In the records below, find the line that contains "[IFileType], the registry" and the line that contains "commandsUseSlash : option bool;". Set down exactly those lines and every line between them, and nothing more.

Dataset entries
*** Block opens ***

(** * File-type resolution of mc-project-core (src/FileType.ts)

    A shallow embedding of the [FileType] class: the definition record
    [IFileType], the registry state (built-in sequence, plugin collection,
    project configuration), the resolution engine [get] with its template
    expansion [prefixMatchers], the placement guesser [guessFolder] and the
    accessors [getIds], [getId] and [isJsonFile], followed by the laws that
    the specification states about them. *)

From Stdlib Require Import ZArith Ascii String List Bool Lia.
From stdpp Require Import base decidable option list strings.

Local Open Scope string_scope.
Local Open Scope list_scope.

(** ** Data model *)

(** [TPackTypeId] comes from ./PackType, a union of string literals. *)
Definition TPackTypeId : Type := string.

Inductive TCompareOperator : Type := OpGt | OpGe | OpEq | OpLt | OpLe.

(** The tag [type?: 'json' | 'text' | 'nbt']. *)
Inductive TFileKind : Type := KindJson | KindText | KindNbt.

(** A field typed [T | T[]]. *)
Inductive OneOrMany (A : Type) : Type :=
| One (x : A)
| Many (xs : list A).
Arguments One {A} x.
Arguments Many {A} xs.

Record IDetect : Type := mkDetect {
  packType : option (OneOrMany TPackTypeId);
  scope : option (OneOrMany string);
  matcher : option (OneOrMany string);
  fileContent : option (list string);
  fileExtensions : option (list string)
}.

Record IDefinition : Type := mkDefinition {
  directReference : option bool;
  from : string;
  match_ : string
}.

(** [IDefinitions] is an object used as a map from keys to entries. *)
Definition IDefinitions : Type := list (string * OneOrMany IDefinition).

Record IDocumentation : Type := mkDocumentation {
  baseUrl : string;
  supportsQuerying : option bool
}.

Record IMeta : Type := mkMeta {
  commandsUseSlash : option bool;
  language : option string
}.

Record IHighlighterConfiguration : Type := mkHighlighter {
  keywords : option (list string);
  typeIdentifiers : option (list string);
  variables : option (list string);
  highlighterDefinitions : option (list string)
}.

Record IFileType : Type := mkFileType {
  type : option TFileKind;
  id : string;
  icon : option string;
  detect : option IDetect;
  schema : string;
  types : list (string + string * (TCompareOperator * string));
  packSpider : string;
  lightningCache : string;
  definitions : IDefinitions;
  formatOnSaveCapable : bool;
  documentation : option IDocumentation;
  meta : option IMeta;
  highlighterConfiguration : option IHighlighterConfiguration
}.

(** The project configuration is an object handed to the constructor; the
    class only calls its [resolvePackPath] method. *)
Record ProjectConfig : Type := mkProjectConfig {
  resolvePackPath : option TPackTypeId -> string -> string
}.

(** ** JavaScript values and strings *)

(** A string is truthy when it is not empty. *)
Definition truthy_string (s : string) : bool := negb (String.eqb s "").

(** [x] of type [string | string[] | undefined] in a boolean context: an
    array is an object and always truthy, even when empty. *)
Definition truthy_one_or_many (x : option (OneOrMany string)) : bool :=
  match x with
  | None => false
  | Some (One s) => truthy_string s
  | Some (Many _) => true
  end.

(** [Array.isArray(x) ? x : [x!]]. For [undefined] the source builds
    [[undefined]]; that array is only read under [hasScope]/[hasMatcher],
    which are false then, so the model uses the empty list. *)
Definition as_array (x : option (OneOrMany string)) : list string :=
  match x with
  | Some (Many xs) => xs
  | Some (One s) => [s]
  | None => []
  end.

(** [s.startsWith(prefix)] *)
Definition startsWith (s prefix : string) : bool := String.prefix prefix s.

(** [s.endsWith(suffix)] *)
Definition endsWith (s suffix : string) : bool :=
  let n := String.length s in
  let k := String.length suffix in
  (k <=? n)%nat && String.eqb (substring (n - k) k s) suffix.

(** [xs.includes(x)] on an array of strings. *)
Definition includes (xs : list string) (x : string) : bool :=
  existsb (String.eqb x) xs.

(** [s.split(sep)] for a one-character separator: [cur] collects, reversed,
    the characters of the segment being read. *)
Fixpoint split_go (sep : ascii) (s : string) (cur : list ascii) : list string :=
  match s with
  | EmptyString => [string_of_list_ascii (rev cur)]
  | String c rest =>
      if Ascii.eqb c sep
      then string_of_list_ascii (rev cur) :: split_go sep rest []
      else split_go sep rest (c :: cur)
  end.

Definition split (s : string) (sep : ascii) : list string := split_go sep s [].

(** [xs.pop()!] read as a value: the last element. *)
Definition pop (xs : list string) : string := List.last xs "".

(** ** Effects: exceptions and the console *)

Inductive Exn : Type :=
| JsError (message : string)
| JsTypeError
| JsSyntaxError.

Inductive Completion (A : Type) : Type :=
| Normal (v : A)
| Throw (e : Exn).
Arguments Normal {A} v.
Arguments Throw {A} e.

(** A computation yields what it wrote with [console.log] and how it
    completed. *)
Record Eff (A : Type) : Type := mkEff {
  console : list IFileType;
  completion : Completion A
}.
Arguments mkEff {A} console completion.
Arguments console {A} _.
Arguments completion {A} _.

Definition ret {A} (v : A) : Eff A := mkEff [] (Normal v).
Definition throw {A} (e : Exn) : Eff A := mkEff [] (Throw e).
Definition console_log (x : IFileType) : Eff unit := mkEff [x] (Normal tt).
Definition lift {A} (c : Completion A) : Eff A := mkEff [] c.

Definition bind {A B} (m : Eff A) (k : A -> Eff B) : Eff B :=
  match completion m with
  | Normal v => let r := k v in mkEff (console m ++ console r) (completion r)
  | Throw e => mkEff (console m) (Throw e)
  end.

Notation "'let*' x ':=' m 'in' k" := (bind m (fun x => k))
  (at level 10, x name, m at level 100, k at level 200).

(** [try { body } catch { handler }] *)
Definition try_catch {A} (body : Eff A) (handler : Eff A) : Eff A :=
  match completion body with
  | Normal v => body
  | Throw _ => mkEff (console body ++ console handler) (completion handler)
  end.

(** [for (const x of xs) { body }] where the body either falls through to
    the next iteration ([None], also for [continue]) or leaves the enclosing
    function with [return v] ([Some v]). *)
Fixpoint for_of {A B} (xs : list A) (body : A -> Eff (option B)) : Eff (option B) :=
  match xs with
  | [] => ret None
  | x :: rest =>
      let* r := body x in
      match r with
      | Some v => ret (Some v)
      | None => for_of rest body
      end
  end.

(** ** The extension of a path

    [extname] is imported from path-browserify. [posix_extname] follows that
    package's implementation: one backward pass over the characters that
    tracks the first dot from the right inside the last path component. *)

Record ExtnameState : Type := mkExtnameState {
  startDot : Z;
  startPart : Z;
  end_ : Z;
  matchedSlash : bool;
  preDotState : Z
}.

(** One character at index [i], scanning from the end; [rcs] holds the
    characters at indices [i], [i-1], ..., [0]. *)
Fixpoint extname_loop (rcs : list ascii) (i : Z) (st : ExtnameState) : ExtnameState :=
  match rcs with
  | [] => st
  | c :: rest =>
      if Ascii.eqb c "/"%char then
        if negb (matchedSlash st)
        then mkExtnameState (startDot st) (i + 1) (end_ st) (matchedSlash st) (preDotState st)
        else extname_loop rest (i - 1) st
      else
        let st1 :=
          if (end_ st =? -1)%Z
          then mkExtnameState (startDot st) (startPart st) (i + 1) false (preDotState st)
          else st in
        let st2 :=
          if Ascii.eqb c "."%char then
            if (startDot st1 =? -1)%Z
            then mkExtnameState i (startPart st1) (end_ st1) (matchedSlash st1) (preDotState st1)
            else if negb (preDotState st1 =? 1)%Z
            then mkExtnameState (startDot st1) (startPart st1) (end_ st1) (matchedSlash st1) 1
            else st1
          else if negb (startDot st1 =? -1)%Z
          then mkExtnameState (startDot st1) (startPart st1) (end_ st1) (matchedSlash st1) (-1)
          else st1 in
        extname_loop rest (i - 1) st2
  end.

Definition posix_extname (path : string) : string :=
  let st := extname_loop (rev (list_ascii_of_string path))
              (Z.of_nat (String.length path) - 1)
              (mkExtnameState (-1) 0 (-1) true 0) in
  if (startDot st =? -1)%Z || (end_ st =? -1)%Z || (preDotState st =? 0)%Z
     || ((preDotState st =? 1)%Z && (startDot st =? end_ st - 1)%Z
         && (startDot st =? startPart st + 1)%Z)
  then ""
  else substring (Z.to_nat (startDot st)) (Z.to_nat (end_ st - startDot st)) path.

(** The file handle consumed by [guessFolder]: [getFile()] and [text()] are
    promises, which settle with a value or reject. *)
Record File : Type := mkFile {
  text : Completion string
}.

Record FileHandle : Type := mkFileHandle {
  name : string;
  getFile : Completion File
}.

(** ** The class [FileType]

    The instance state. The plugin collection is a JavaScript [Set] of
    object references: membership is by identity, so its elements are the
    heap addresses of the definitions, kept in insertion order without
    repetition. *)

Definition ObjRef : Type := positive.

Record FileType : Type := mkState {
  projectConfig : option ProjectConfig;
  pluginFileTypes : list ObjRef;
  fileTypes : list IFileType
}.

(** *** [Set.prototype] *)

Definition set_has (s : list ObjRef) (x : ObjRef) : bool :=
  bool_decide (x ∈ s).

Definition set_add (s : list ObjRef) (x : ObjRef) : list ObjRef :=
  if set_has s x then s else s ++ [x].

(** [delete] answers whether the element was present. *)
Definition set_delete (s : list ObjRef) (x : ObjRef) : bool * list ObjRef :=
  (set_has s x, filter (fun y => y ≠ x) s).

Definition set_clear (s : list ObjRef) : list ObjRef := [].

(** *** Registry operations *)

Definition setProjectConfig (cfg : ProjectConfig) (this : FileType) : FileType :=
  mkState (Some cfg) (pluginFileTypes this) (fileTypes this).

*** Block closes ***

* Response box:
    [IFileType], the registry state (built-in sequence, plugin collection,
    project configuration), the resolution engine [get] with its template
    expansion [prefixMatchers], the placement guesser [guessFolder] and the
    accessors [getIds], [getId] and [isJsonFile], followed by the laws that
    the specification states about them. *)

From Stdlib Require Import ZArith Ascii String List Bool Lia.
From stdpp Require Import base decidable option list strings.

Local Open Scope string_scope.
Local Open Scope list_scope.

(** ** Data model *)

(** [TPackTypeId] comes from ./PackType, a union of string literals. *)
Definition TPackTypeId : Type := string.

Inductive TCompareOperator : Type := OpGt | OpGe | OpEq | OpLt | OpLe.

(** The tag [type?: 'json' | 'text' | 'nbt']. *)
Inductive TFileKind : Type := KindJson | KindText | KindNbt.

(** A field typed [T | T[]]. *)
Inductive OneOrMany (A : Type) : Type :=
| One (x : A)
| Many (xs : list A).
Arguments One {A} x.
Arguments Many {A} xs.

Record IDetect : Type := mkDetect {
  packType : option (OneOrMany TPackTypeId);
  scope : option (OneOrMany string);
  matcher : option (OneOrMany string);
  fileContent : option (list string);
  fileExtensions : option (list string)
}.

Record IDefinition : Type := mkDefinition {
  directReference : option bool;
  from : string;
  match_ : string
}.

(** [IDefinitions] is an object used as a map from keys to entries. *)
Definition IDefinitions : Type := list (string * OneOrMany IDefinition).

Record IDocumentation : Type := mkDocumentation {
  baseUrl : string;
  supportsQuerying : option bool
}.

Record IMeta : Type := mkMeta {
  commandsUseSlash : option bool;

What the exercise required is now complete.